(Entries taken from a collection)
= = =
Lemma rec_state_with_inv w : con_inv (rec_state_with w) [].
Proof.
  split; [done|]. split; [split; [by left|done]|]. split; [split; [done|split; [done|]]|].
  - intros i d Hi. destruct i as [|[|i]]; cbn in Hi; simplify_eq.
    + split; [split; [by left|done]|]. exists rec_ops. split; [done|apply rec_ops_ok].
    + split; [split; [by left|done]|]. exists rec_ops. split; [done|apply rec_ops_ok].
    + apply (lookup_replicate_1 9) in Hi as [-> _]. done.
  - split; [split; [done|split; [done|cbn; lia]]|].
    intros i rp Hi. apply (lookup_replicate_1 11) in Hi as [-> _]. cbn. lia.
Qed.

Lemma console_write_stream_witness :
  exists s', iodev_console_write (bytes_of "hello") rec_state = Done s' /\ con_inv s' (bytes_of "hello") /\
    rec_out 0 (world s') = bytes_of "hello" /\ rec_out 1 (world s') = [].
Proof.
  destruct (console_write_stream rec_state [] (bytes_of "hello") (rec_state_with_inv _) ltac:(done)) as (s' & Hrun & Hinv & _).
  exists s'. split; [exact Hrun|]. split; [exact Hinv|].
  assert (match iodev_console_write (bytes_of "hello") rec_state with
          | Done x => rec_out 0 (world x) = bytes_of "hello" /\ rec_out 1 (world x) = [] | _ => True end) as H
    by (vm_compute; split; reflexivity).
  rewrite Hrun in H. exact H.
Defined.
= = =
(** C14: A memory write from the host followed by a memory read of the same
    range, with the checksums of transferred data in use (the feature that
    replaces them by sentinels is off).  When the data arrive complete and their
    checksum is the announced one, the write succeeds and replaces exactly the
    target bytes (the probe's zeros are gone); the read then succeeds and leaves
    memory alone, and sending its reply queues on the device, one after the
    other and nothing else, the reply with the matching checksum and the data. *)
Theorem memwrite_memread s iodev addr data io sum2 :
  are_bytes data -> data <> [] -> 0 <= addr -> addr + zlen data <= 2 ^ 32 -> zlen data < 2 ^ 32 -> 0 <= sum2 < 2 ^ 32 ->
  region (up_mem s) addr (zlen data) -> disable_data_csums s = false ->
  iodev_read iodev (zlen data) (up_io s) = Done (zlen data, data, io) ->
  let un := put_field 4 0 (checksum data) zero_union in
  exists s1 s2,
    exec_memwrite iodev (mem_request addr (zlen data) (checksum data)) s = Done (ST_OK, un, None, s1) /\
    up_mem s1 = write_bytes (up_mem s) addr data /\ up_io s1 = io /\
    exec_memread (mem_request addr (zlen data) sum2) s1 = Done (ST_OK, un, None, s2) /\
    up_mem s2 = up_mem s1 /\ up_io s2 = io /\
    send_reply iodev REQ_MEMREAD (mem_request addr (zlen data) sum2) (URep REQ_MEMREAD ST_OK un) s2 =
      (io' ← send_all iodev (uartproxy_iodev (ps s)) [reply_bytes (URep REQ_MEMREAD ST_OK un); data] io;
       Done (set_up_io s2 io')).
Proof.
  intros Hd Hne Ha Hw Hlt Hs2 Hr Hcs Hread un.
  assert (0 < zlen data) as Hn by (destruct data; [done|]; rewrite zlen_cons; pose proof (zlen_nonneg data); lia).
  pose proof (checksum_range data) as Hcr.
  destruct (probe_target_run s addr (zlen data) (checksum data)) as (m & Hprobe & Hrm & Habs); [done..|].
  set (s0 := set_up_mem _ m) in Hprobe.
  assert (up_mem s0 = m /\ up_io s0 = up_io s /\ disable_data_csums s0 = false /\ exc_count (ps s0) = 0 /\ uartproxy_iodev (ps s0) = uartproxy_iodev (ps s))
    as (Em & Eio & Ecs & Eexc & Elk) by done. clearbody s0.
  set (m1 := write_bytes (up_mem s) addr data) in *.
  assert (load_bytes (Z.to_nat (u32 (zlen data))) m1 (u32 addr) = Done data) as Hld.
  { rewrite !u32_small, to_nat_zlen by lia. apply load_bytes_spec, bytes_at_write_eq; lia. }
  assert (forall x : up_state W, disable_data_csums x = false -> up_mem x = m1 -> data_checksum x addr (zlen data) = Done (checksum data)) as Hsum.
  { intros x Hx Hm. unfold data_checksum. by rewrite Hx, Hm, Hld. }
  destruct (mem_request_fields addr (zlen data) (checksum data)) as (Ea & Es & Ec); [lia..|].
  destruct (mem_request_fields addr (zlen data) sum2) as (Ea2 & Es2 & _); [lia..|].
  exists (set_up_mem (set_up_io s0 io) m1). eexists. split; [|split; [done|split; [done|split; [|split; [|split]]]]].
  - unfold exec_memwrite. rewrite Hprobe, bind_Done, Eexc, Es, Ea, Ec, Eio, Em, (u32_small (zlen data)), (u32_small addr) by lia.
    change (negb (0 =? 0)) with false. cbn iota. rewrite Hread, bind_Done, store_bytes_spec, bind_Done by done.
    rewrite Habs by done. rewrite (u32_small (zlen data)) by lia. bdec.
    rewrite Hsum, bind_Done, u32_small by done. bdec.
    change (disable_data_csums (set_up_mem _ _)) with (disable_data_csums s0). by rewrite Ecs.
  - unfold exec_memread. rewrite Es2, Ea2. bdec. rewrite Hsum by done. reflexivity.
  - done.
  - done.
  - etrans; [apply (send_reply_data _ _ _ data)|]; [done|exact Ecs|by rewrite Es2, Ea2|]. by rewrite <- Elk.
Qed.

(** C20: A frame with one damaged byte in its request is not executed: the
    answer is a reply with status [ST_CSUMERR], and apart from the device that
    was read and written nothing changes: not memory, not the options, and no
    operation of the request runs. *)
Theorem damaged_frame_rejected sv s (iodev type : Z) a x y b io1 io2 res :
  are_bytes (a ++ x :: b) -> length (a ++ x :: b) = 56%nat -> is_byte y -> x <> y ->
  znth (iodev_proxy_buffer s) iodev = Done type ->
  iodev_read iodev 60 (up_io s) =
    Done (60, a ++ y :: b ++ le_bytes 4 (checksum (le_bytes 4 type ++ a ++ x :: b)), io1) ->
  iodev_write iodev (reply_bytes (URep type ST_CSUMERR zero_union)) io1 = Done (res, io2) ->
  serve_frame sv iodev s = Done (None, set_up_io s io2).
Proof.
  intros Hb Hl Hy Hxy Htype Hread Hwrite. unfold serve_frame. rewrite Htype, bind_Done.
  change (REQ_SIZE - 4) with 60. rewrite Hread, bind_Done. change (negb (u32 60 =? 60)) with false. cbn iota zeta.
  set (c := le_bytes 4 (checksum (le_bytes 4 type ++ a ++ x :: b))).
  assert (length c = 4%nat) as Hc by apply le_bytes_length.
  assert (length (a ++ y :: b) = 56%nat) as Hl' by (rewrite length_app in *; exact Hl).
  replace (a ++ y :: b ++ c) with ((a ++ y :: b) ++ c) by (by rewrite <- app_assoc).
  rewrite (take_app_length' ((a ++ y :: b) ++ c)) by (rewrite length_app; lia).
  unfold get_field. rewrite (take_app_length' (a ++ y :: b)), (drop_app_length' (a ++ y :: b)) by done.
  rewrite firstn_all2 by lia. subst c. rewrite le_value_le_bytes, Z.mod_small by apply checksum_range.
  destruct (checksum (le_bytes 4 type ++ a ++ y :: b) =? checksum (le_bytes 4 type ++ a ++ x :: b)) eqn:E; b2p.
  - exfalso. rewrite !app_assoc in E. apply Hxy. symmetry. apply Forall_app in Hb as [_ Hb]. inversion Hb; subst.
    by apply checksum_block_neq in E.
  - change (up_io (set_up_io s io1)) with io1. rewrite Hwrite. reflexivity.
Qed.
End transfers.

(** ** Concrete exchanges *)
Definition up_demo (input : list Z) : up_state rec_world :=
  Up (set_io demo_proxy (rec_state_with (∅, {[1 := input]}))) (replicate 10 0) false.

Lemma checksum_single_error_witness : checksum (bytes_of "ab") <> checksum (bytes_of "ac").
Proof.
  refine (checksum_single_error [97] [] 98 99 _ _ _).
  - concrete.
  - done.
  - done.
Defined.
= = =
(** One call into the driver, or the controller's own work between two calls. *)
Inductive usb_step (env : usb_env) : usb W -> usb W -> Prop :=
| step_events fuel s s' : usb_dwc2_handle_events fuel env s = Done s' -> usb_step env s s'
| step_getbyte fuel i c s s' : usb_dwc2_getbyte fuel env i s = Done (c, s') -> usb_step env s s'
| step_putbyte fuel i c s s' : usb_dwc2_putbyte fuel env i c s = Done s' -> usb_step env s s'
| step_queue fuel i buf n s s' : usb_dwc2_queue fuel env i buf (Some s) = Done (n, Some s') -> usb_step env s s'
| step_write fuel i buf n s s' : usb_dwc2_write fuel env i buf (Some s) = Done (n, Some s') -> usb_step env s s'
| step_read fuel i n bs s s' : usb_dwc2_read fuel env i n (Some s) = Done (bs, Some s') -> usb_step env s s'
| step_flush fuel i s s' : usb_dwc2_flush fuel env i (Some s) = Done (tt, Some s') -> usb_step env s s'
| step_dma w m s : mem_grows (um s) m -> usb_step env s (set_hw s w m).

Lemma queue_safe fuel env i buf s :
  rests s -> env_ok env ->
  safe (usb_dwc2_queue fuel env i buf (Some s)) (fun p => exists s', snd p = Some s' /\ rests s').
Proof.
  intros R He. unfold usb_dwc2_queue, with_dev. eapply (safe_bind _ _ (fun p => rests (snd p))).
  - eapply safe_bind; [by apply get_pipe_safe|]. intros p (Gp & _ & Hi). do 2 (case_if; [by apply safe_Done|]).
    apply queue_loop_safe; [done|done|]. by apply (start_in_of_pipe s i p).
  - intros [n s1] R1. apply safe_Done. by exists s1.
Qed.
= = =
Print exactly the lines above, between the one holding "Lemma rec_state_with_inv w" and the one holding "destruct (console_write_stream rec_state", inclusive, and nothing besides.

Lemma rec_state_with_inv w : con_inv (rec_state_with w) [].
Proof.
  split; [done|]. split; [split; [by left|done]|]. split; [split; [done|split; [done|]]|].
  - intros i d Hi. destruct i as [|[|i]]; cbn in Hi; simplify_eq.
    + split; [split; [by left|done]|]. exists rec_ops. split; [done|apply rec_ops_ok].
    + split; [split; [by left|done]|]. exists rec_ops. split; [done|apply rec_ops_ok].
    + apply (lookup_replicate_1 9) in Hi as [-> _]. done.
  - split; [split; [done|split; [done|cbn; lia]]|].
    intros i rp Hi. apply (lookup_replicate_1 11) in Hi as [-> _]. cbn. lia.
Qed.

Lemma console_write_stream_witness :
  exists s', iodev_console_write (bytes_of "hello") rec_state = Done s' /\ con_inv s' (bytes_of "hello") /\
    rec_out 0 (world s') = bytes_of "hello" /\ rec_out 1 (world s') = [].
Proof.
  destruct (console_write_stream rec_state [] (bytes_of "hello") (rec_state_with_inv _) ltac:(done)) as (s' & Hrun & Hinv & _).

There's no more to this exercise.